Data items
(* ===== verification/VsprintfFacts.v ===== *)
(** * Facts about the decimal conversion and the printf layout

    Each multiply-and-shift is the division it stands for on the range it is
    used on; so the routines of [Vsprintf] write exactly the digits of their
    argument, and what [number] prints the parsers of [Kstrtox] read back. *)

From S2P Require Import Prelude CText Kstrtox Vsprintf.

(** [lia] with divisions by constants. *)
#[local] Ltac Zify.zify_post_hook ::= Z.div_mod_to_equations.

(** ** The reference: digits by division *)

(** Exactly [k] decimal digits of [n], the least significant first. *)
Fixpoint dec_fixed (k : nat) (n : Z) : list Z :=
  match k with
  | O => []
  | S k => 48 + n mod 10 :: dec_fixed k (n / 10)
  end.

(** The decimal digits of [n] without leading zeros. *)
Fixpoint dec_aux (fuel : nat) (n : Z) : list Z :=
  match fuel with
  | O => []
  | S fuel => if n <? 10 then [48 + n] else 48 + n mod 10 :: dec_aux fuel (n / 10)
  end.

(** A 64-bit number has at most 20 digits. *)
Definition dec (n : Z) : list Z := dec_aux 20 n.

Lemma dec_aux_app k fuel n :
  10 ^ Z.of_nat k <= n -> dec_aux (k + fuel) n = dec_fixed k n ++ dec_aux fuel (n / 10 ^ Z.of_nat k).
Proof.
  revert n; induction k as [|k IH]; intros n Hn.
  - cbn [dec_fixed app Nat.add]. by rewrite Z.div_1_r.
  - rewrite Nat2Z.inj_succ, Z.pow_succ_r in * by lia.
    assert (0 < 10 ^ Z.of_nat k) by (apply Z.pow_pos_nonneg; lia).
    cbn [dec_fixed app Nat.add dec_aux]. rewrite (proj2 (Z.ltb_ge n 10)) by lia.
    rewrite IH by (apply Z.div_le_lower_bound; lia).
    by rewrite Z.div_div by lia.
Qed.

Lemma dec_fixed_app k j n :
  dec_fixed (k + j) n = dec_fixed k n ++ dec_fixed j (n / 10 ^ Z.of_nat k).
Proof.
  revert n; induction k as [|k IH]; intros n.
  - cbn [dec_fixed app Nat.add]. by rewrite Z.div_1_r.
  - rewrite Nat2Z.inj_succ, Z.pow_succ_r by lia. cbn [dec_fixed app Nat.add].
    rewrite IH, Z.div_div by (lia || apply Z.pow_pos_nonneg; lia). done.
Qed.
(** C32. [kstrtoull] reads exactly the grammar it documents, here stated with
    tables of digits and explicit prefixes: after an optional plus sign, in
    base 0 "0x" or "0X" before a hexadecimal digit means 16, another leading
    "0" means 8 and everything else 10, and base 16 allows the same prefix.  It returns [v]
    precisely when the text is a non-empty run of digits of value [v] that
    fits in 64 bits, followed by nothing or by one newline; [-ERANGE]
    precisely when the longest run of digits does not fit, whatever follows
    it; and [-EINVAL] in every other case. *)
Theorem kstrtoull_correct s base :
  ok_base base -> cstr s -> short s ->
  (forall v, kstrtoull s base = inr v <-> accepts base (after_plus s) v)
  /\ (kstrtoull s base = inl (- ERANGE) <-> overflows base (after_plus s))
  /\ (forall e, kstrtoull s base = inl e -> e = - ERANGE \/ e = - EINVAL).
Proof.
  intros Hb Hs Hsh. destruct (after_plus_ok s Hs Hsh).
  unfold kstrtoull. rewrite after_plus_drop, kstrtoull_read by done.
  split_and!; [intros v; by apply read_unsigned_accepts|by apply read_unsigned_overflows|].
  apply read_unsigned_cases.
Qed.

(** Given digits are the digits of given characters. *)
Ltac digits_tac :=
  repeat (constructor; [split; [lia|first [left; reflexivity|right; reflexivity]]|]); constructor.

(** "+0xFf" and a newline; 2^64 in decimal, with junk after it. *)
Lemma kstrtoull_correct_witness :
  kstrtoull [43; 48; 120; 70; 102; 10] 0 = inr 255
  /\ kstrtoull [49; 56; 52; 52; 54; 55; 52; 52; 48; 55; 51; 55; 48; 57; 53; 53; 49; 54; 49; 54; 33] 10
     = inl (- ERANGE).
Proof.
  split.
  - apply (kstrtoull_correct [43; 48; 120; 70; 102; 10] 0);
      [by left|by repeat constructor|by vm_compute|].
    split; [ulia|]. exists [10]. split; [|by right].
    exists 16, [70; 102], [15; 15]. split_and!; [|digits_tac|done| |by vm_compute].
    + apply (radix_detect_16 [48; 120] 70 15 [102; 10]); [by left|]. split; [lia|by right].
    + intros c d [= <-] Hd. by apply is_digit_val in Hd.
  - apply (kstrtoull_correct [49; 56; 52; 52; 54; 55; 52; 52; 48; 55; 51; 55; 48; 57; 53;
      53; 49; 54; 49; 54; 33] 10);
      [right; lia|by repeat constructor|by vm_compute|].
    exists (2 ^ 64), [33]. split; [|ulia].
    exists 10, [49; 56; 52; 52; 54; 55; 52; 52; 48; 55; 51; 55; 48; 57; 53; 53; 49; 54; 49; 54],
      [1; 8; 4; 4; 6; 7; 4; 4; 0; 7; 3; 7; 0; 9; 5; 5; 1; 6; 1; 6].
    split_and!; [by apply radix_given|digits_tac|done| |by vm_compute].
    intros c d [= <-] Hd. by apply is_digit_val in Hd.
Defined.

(** ** Signed numbers *)

(** A minus sign wants a value from 1 to 2^63; no sign or a plus wants one
    below 2^63. *)
Definition signed_accepts (base : Z) (s : list Z) (v : Z) : Prop :=
  if decide (head s = Some 45) then 1 <= - v <= 2 ^ 63 /\ accepts base (tail s) (- v)
  else v < 2 ^ 63 /\ accepts base (after_plus s) v.

(** The number does not fit in 64 bits, or is a complete number out of the
    range its sign allows: the zero of "-0" is one. *)
Definition signed_overflows (base : Z) (s : list Z) : Prop :=
  if decide (head s = Some 45) then
    overflows base (tail s) \/ exists v, accepts base (tail s) v /\ (v = 0 \/ 2 ^ 63 < v)
  else overflows base (after_plus s) \/ exists v, accepts base (after_plus s) v /\ 2 ^ 63 <= v.

(** The signed reading that the range of [long long] allows. *)
Definition read_signed (s : list Z) (base : Z) : Z + Z :=
  if decide (head s = Some 45) then
    match read_unsigned (tail s) base with
    | inl e => inl e
    | inr v => if (1 <=? v) && (v <=? 2 ^ 63) then inr (- v) else inl (- ERANGE)
    end
  else
    match read_unsigned (after_plus s) base with
    | inl e => inl e
    | inr v => if v <? 2 ^ 63 then inr v else inl (- ERANGE)
    end.

(** The result of a conversion to a narrower type with range [lo, hi]. *)
Definition within (lo hi : Z) (r : Z + Z) : Z + Z :=
  match r with
  | inl e => inl e
  | inr v => if (lo <=? v) && (v <=? hi) then inr v else inl (- ERANGE)
  end.

Lemma read_unsigned_range s base v : cstr s -> ok_base base -> short s ->
  read_unsigned s base = inr v -> 0 <= v <= U64_MAX.
Proof.
  intros Hs Hb Hsh. unfold read_unsigned. pose proof (fixup_radix_ok s base Hb Hs Hsh) as Hf.
  destruct (_parse_integer_fixup_radix s base) as [s' b]. destruct Hf as (Hb' & Hs' & _).
  repeat case_if; try done. intros [= <-]. split; [|lia].
  apply (value_from_ge b 0); [lia|lia|by apply numeral_range].
Qed.

Lemma narrow_within cast lo hi r :
  (forall v, lo <= v <= hi -> cast v = v) -> (forall v, lo <= cast v <= hi) ->
  narrow cast r = within lo hi r.
Proof.
  intros Hid Hr. destruct r as [e|v]; [done|]. unfold narrow, within.
  destruct ((lo <=? v) && (v <=? hi)) eqn:E; zbool.
  - by rewrite Hid, Z.eqb_refl by lia.
  - rewrite (proj2 (Z.eqb_neq v (cast v))); [done|]. specialize (Hr v). lia.
Qed.

Lemma s64_neg v : 0 <= v <= U64_MAX ->
  (if s64 (- v) >=? 0 then inl (- ERANGE) else inr (s64 (- v)))
  = (if (1 <=? v) && (v <=? 2 ^ 63) then inr (- v) else inl (- ERANGE) : Z + Z).
Proof.
  intros Hv. destruct ((1 <=? v) && (v <=? 2 ^ 63)) eqn:E; zbool.
  - rewrite s64_id by lia. case_if; [lia|done].
  - case_if; [done|]. exfalso. unfold s64 in *. ulia.
Qed.

Lemma s64_pos v : 0 <= v <= U64_MAX ->
  (if s64 v <? 0 then inl (- ERANGE) else inr v)
  = (if v <? 2 ^ 63 then inr v else inl (- ERANGE) : Z + Z).
Proof.
  intros Hv. destruct (v <? 2 ^ 63) eqn:E; zbool.
  - rewrite s64_id by lia. case_if; [lia|done].
  - case_if; [done|]. exfalso. unfold s64 in *. ulia.
Qed.

Lemma kstrtoll_read s base :
  ok_base base -> cstr s -> short s -> kstrtoll s base = read_signed s base.
Proof.
  intros Hb Hs Hsh. destruct (after_plus_ok s Hs Hsh) as [Hpc Hps].
  unfold kstrtoll, read_signed, kstrtoull. rewrite after_plus_drop.
  assert (E45 : (c_at s 0 =? 45) = bool_decide (head s = Some 45)).
  { unfold c_at. destruct s as [|c t]; [done|]. cbn -[bool_decide Z.eqb].
    case_bool_decide; [apply Z.eqb_eq|apply Z.eqb_neq]; naive_solver. }
  rewrite E45. case_bool_decide; [rewrite decide_True by done|rewrite decide_False by done].
  - destruct s as [|c t]; [done|]. cbn [drop tail]. apply Forall_cons in Hs as [_ Ht].
    assert (short t) by (unfold short in *; cbn [length] in Hsh; lia).
    change (drop 0 t) with t. rewrite kstrtoull_read by done.
    destruct (read_unsigned t base) as [|v] eqn:E; [done|].
    apply read_unsigned_range in E; [|done..]. by apply s64_neg.
  - rewrite kstrtoull_read by done. destruct (read_unsigned _ base) as [|v] eqn:E; [done|].
    apply read_unsigned_range in E; [|done..]. by apply s64_pos.
Qed.

(** A conversion to a [bits]-bit type keeps what is in range. *)
Ltac narrow_tac :=
  apply narrow_within; intros v; unfold s32, s16, s8, u32, u16, u8, U32_MAX; intros; lia.

Lemma read_signed_cases s base e : read_signed s base = inl e -> e = - ERANGE \/ e = - EINVAL.
Proof.
  unfold read_signed. case_decide; destruct (read_unsigned _ base) eqn:E;
    try case_if; intros [= <-]; eauto using read_unsigned_cases.
Qed.

Lemma read_signed_spec s base :
  ok_base base -> cstr s -> short s ->
  (forall v, read_signed s base = inr v <-> signed_accepts base s v)
  /\ (read_signed s base = inl (- ERANGE) <-> signed_overflows base s).
Proof.
  intros Hb Hs Hsh. unfold read_signed, signed_accepts, signed_overflows.
  case_decide as Hm.
  - destruct s as [|c t]; [done|]. cbn [tail]. apply Forall_cons in Hs as [_ Ht].
    assert (Hst : short t) by (unfold short in *; cbn [length] in Hsh; lia).
    pose proof (read_unsigned_range t base) as Hrange.
    setoid_rewrite <- (read_unsigned_accepts t base); [|done..].
    rewrite <- (read_unsigned_overflows t base) by done.
    destruct (read_unsigned t base) as [e|w]; [naive_solver|].
    specialize (Hrange w Ht Hb Hst eq_refl). case_if; split; [intros v; split|split|intros v; split|split].
    + intros [= <-]. rewrite Z.opp_involutive. split; [lia|done].
    + intros [? [= ->]]. by rewrite Z.opp_involutive.
    + done.
    + intros [?|(v & [= <-] & ?)]; [done|lia].
    + done.
    + intros [? [= ->]]. lia.
    + intros _. right. exists w. split; [done|lia].
    + done.
  - destruct (after_plus_ok s Hs Hsh) as [Hc Hps].
    setoid_rewrite <- (read_unsigned_accepts (after_plus s) base); [|done..].
    rewrite <- (read_unsigned_overflows (after_plus s) base) by done.
    destruct (read_unsigned (after_plus s) base) as [e|w]; [naive_solver|].
    case_if; zbool; split; try intros v; split; naive_solver lia.
Qed.
Definition posix_acl_chmod (i_op : inode_operations) (alloc : bool) (i : inode) (mode : Z)
    : outcome (Z * inode) :=
  if negb (i_posixacl i) then Ok (0, i)
  else
    match op_set_acl i_op with
    | None => Ok (- EOPNOTSUPP, i)
    | Some set_acl =>
        let! (i, acl) := get_acl i_op i ACL_TYPE_ACCESS in
        match acl with
        | inl err => Ok (if err =? - EOPNOTSUPP then 0 else err, i)
        | inr None => Ok (0, i)
        | inr (Some acl) =>
            let (ret, acl) := __posix_acl_chmod alloc (Some acl) mode in
            if negb (ret =? 0) then Ok (ret, i)
            else set_acl i acl ACL_TYPE_ACCESS
        end
    end.

(** The directory afterwards, and an error or [*mode], [*default_acl] and
    [*acl]. *)
Definition posix_acl_create (i_op : inode_operations) (alloc : bool) (current_umask : Z)
    (dir : inode) (mode : Z)
    : outcome (inode * (Z + Z * option posix_acl * option posix_acl)) :=
  if S_ISLNK mode || negb (i_posixacl dir) then Ok (dir, inr (mode, None, None))
  else
    let! (dir, p) := get_acl i_op dir ACL_TYPE_DEFAULT in
    let apply_umask := inr (Z.land mode (Z.lnot current_umask), None, None) in
    match p with
    | inl err => Ok (dir, if err =? - EOPNOTSUPP then apply_umask else inl err)
    | inr None => Ok (dir, apply_umask)
    | inr (Some p) =>
        match posix_acl_clone alloc (Some p) with
        | None => Ok (dir, inl (- ENOMEM))
        | Some acl =>
            match posix_acl_create_masq acl mode with
            | inl _ => Ok (dir, inl (- ENOMEM))
            | inr (acl, mode, ret) =>
                let acl := if ret =? 0 then None else Some acl in
                let default_acl := if negb (S_ISDIR mode) then None else Some p in
                Ok (dir, inr (mode, default_acl, acl))
            end
        end
    end.

(** [now] is [CURRENT_TIME]. *)
Definition simple_set_acl (now : Z) (i : inode) (acl : option posix_acl) (type : Z)
    : outcome (Z * inode) :=
  let store i acl :=
    let! i := set_cached_acl (set_ctime i now) type acl in Ok (0, i) in
  if type =? ACL_TYPE_ACCESS then
    let '(error, mode) := posix_acl_equiv_mode acl (Some (i_mode i)) in
    let i := set_mode i (default (i_mode i) mode) in
    if error <? 0 then Ok (0, i)
    else if error =? 0 then store i None
    else store i acl
  else store i acl.

(** The directory and the new inode. *)
Definition simple_acl_create (i_op : inode_operations) (alloc : bool) (current_umask : Z)
    (dir i : inode) : outcome (Z * inode * inode) :=
  let! (dir, r) := posix_acl_create i_op alloc current_umask dir (i_mode i) in
  match r with
  | inl error => Ok (error, dir, i)
  | inr (mode, default_acl, acl) =>
      let! i := set_cached_acl (set_mode i mode) ACL_TYPE_DEFAULT default_acl in
      let! i := set_cached_acl i ACL_TYPE_ACCESS acl in
      Ok (0, dir, i)
  end.

(** tmpfs (mm/shmem.c): no [get_acl], [simple_set_acl]. *)
Definition simple_ops (now : Z) : inode_operations :=
  InodeOps None (Some (simple_set_acl now)) None.

(** ** Permission (fs/namei.c) *)

#[global] Instance cred_subject (c : cred) : Subject := {|
  subject_uid := fsuid c; subject_in_group := in_group_p c |}.

Definition CAP_DAC_OVERRIDE : Z := 1.
Definition CAP_DAC_READ_SEARCH : Z := 2.
Definition CAP_FOWNER : Z := 3.
Definition AID_SDCARD_RW : Z := 1015.
Definition AID_SDCARD_R : Z := 1028.

Section Permission.
Context `{SecurityModule} (i_op : inode_operations).
(** The caller. *)
Context (st : ns_store) (current : cred).

#[local] Existing Instance cred_subject.

Definition check_acl (i : inode) (mask : Z) : outcome (inode * Z) :=
  if negb (Z.land mask MAY_NOT_BLOCK =? 0) then
    let! acl := get_cached_acl_rcu i ACL_TYPE_ACCESS in
    match acl with
    | Cached None => Ok (i, - EAGAIN)
    | ACL_NOT_CACHED => Ok (i, - ECHILD)
    | Cached (Some acl) =>
        Ok (i, posix_acl_permission (S := cred_subject current) (i_uid i) (i_gid i) acl
                 (Z.land mask (Z.lnot MAY_NOT_BLOCK)))
    end
  else
    let! (i, acl) := get_acl i_op i ACL_TYPE_ACCESS in
    match acl with
    | inl err => Ok (i, err)
    | inr (Some acl) =>
        Ok (i, posix_acl_permission (S := cred_subject current) (i_uid i) (i_gid i) acl mask)
    | inr None => Ok (i, - EAGAIN)
    end.

(** The comparison with the mode bits already shifted to the class. *)
Definition mode_check (mode mask : Z) : Z :=
  if Z.land (Z.land mask (Z.lnot mode)) (Z.lor MAY_READ (Z.lor MAY_WRITE MAY_EXEC)) =? 0
  then 0 else - EACCES.

Definition acl_permission_check (i : inode) (mask : Z) : outcome (inode * Z) :=
  let mode := i_mode i in
  if fsuid current =? i_uid i then Ok (i, mode_check (Z.shiftr mode 6) mask)
  else
    let by_group i :=
      if in_group_p current (i_gid i) then mode_check (Z.shiftr mode 3) mask
      else mode_check mode mask in
    if i_posixacl i && negb (Z.land mode S_IRWXG =? 0) then
      let! (i, error) := check_acl i mask in
      if negb (error =? - EAGAIN) then Ok (i, error) else Ok (i, by_group i)
    else Ok (i, by_group i).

▶ [Exercise] Where a line of the data includes the string "cstr", list that line.

▶ [Answer box]
  ok_base base -> cstr s -> short s ->
Lemma read_unsigned_range s base v : cstr s -> ok_base base -> short s ->
  ok_base base -> cstr s -> short s -> kstrtoll s base = read_signed s base.
  ok_base base -> cstr s -> short s ->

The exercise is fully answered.